WHAT YOU NEED TO DO: Take each line of the entries below that contains "bool" and copy it.
--
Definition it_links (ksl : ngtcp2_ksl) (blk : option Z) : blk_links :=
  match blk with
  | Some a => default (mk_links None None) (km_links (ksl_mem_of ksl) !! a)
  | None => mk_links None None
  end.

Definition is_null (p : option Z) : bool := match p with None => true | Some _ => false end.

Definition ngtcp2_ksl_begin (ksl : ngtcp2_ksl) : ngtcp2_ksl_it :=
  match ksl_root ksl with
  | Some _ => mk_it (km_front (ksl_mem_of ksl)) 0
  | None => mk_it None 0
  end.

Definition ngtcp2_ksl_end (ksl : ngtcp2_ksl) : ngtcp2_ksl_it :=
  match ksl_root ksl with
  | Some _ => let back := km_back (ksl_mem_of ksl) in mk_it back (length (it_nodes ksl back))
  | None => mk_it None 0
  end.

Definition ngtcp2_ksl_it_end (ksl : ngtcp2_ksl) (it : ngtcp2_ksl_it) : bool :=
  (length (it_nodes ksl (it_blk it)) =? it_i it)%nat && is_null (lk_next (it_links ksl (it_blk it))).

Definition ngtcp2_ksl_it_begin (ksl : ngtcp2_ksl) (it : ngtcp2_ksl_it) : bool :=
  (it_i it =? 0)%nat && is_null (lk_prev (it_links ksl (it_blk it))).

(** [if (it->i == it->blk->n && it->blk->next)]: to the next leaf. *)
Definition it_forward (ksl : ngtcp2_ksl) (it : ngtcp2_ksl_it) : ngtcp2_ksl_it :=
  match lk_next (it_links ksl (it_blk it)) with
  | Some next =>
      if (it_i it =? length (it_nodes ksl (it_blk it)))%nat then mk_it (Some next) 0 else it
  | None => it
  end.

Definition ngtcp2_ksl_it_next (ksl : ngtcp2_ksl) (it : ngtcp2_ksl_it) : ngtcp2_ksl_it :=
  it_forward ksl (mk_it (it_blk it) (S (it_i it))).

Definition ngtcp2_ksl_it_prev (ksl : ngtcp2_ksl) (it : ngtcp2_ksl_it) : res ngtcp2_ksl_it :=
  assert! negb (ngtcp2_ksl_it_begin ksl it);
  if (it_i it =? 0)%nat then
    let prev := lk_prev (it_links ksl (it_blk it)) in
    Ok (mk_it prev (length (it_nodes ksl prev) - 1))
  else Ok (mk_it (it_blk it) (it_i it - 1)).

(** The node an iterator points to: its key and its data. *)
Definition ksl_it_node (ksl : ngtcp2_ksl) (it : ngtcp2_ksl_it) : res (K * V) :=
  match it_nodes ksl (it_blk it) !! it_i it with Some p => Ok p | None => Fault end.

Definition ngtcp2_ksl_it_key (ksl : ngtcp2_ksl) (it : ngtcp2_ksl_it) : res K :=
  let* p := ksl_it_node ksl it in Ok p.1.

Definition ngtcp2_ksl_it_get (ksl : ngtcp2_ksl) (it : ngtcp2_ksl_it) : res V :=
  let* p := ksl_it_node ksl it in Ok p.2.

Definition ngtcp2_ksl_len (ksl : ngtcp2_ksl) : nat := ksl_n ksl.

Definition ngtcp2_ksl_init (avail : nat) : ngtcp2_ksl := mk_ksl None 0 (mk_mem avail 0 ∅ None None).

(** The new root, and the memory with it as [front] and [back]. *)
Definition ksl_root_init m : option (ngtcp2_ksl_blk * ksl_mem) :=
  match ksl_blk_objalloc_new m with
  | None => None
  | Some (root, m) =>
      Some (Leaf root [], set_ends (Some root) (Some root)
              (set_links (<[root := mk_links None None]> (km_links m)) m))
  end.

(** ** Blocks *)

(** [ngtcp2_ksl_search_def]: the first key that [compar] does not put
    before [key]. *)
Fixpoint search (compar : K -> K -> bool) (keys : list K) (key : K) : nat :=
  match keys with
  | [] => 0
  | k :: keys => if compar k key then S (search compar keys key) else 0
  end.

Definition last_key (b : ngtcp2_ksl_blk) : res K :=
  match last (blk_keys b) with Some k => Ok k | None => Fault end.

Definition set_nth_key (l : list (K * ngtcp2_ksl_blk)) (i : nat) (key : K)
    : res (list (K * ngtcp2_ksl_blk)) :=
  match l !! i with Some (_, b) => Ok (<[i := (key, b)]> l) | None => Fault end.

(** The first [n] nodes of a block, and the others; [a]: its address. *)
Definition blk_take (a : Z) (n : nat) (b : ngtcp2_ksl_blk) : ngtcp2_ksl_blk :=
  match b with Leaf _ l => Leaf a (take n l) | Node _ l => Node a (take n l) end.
--
WRITTEN SOLUTION:
Definition is_null (p : option Z) : bool := match p with None => true | Some _ => false end.
Definition ngtcp2_ksl_it_end (ksl : ngtcp2_ksl) (it : ngtcp2_ksl_it) : bool :=
Definition ngtcp2_ksl_it_begin (ksl : ngtcp2_ksl) (it : ngtcp2_ksl_it) : bool :=
Fixpoint search (compar : K -> K -> bool) (keys : list K) (key : K) : nat :=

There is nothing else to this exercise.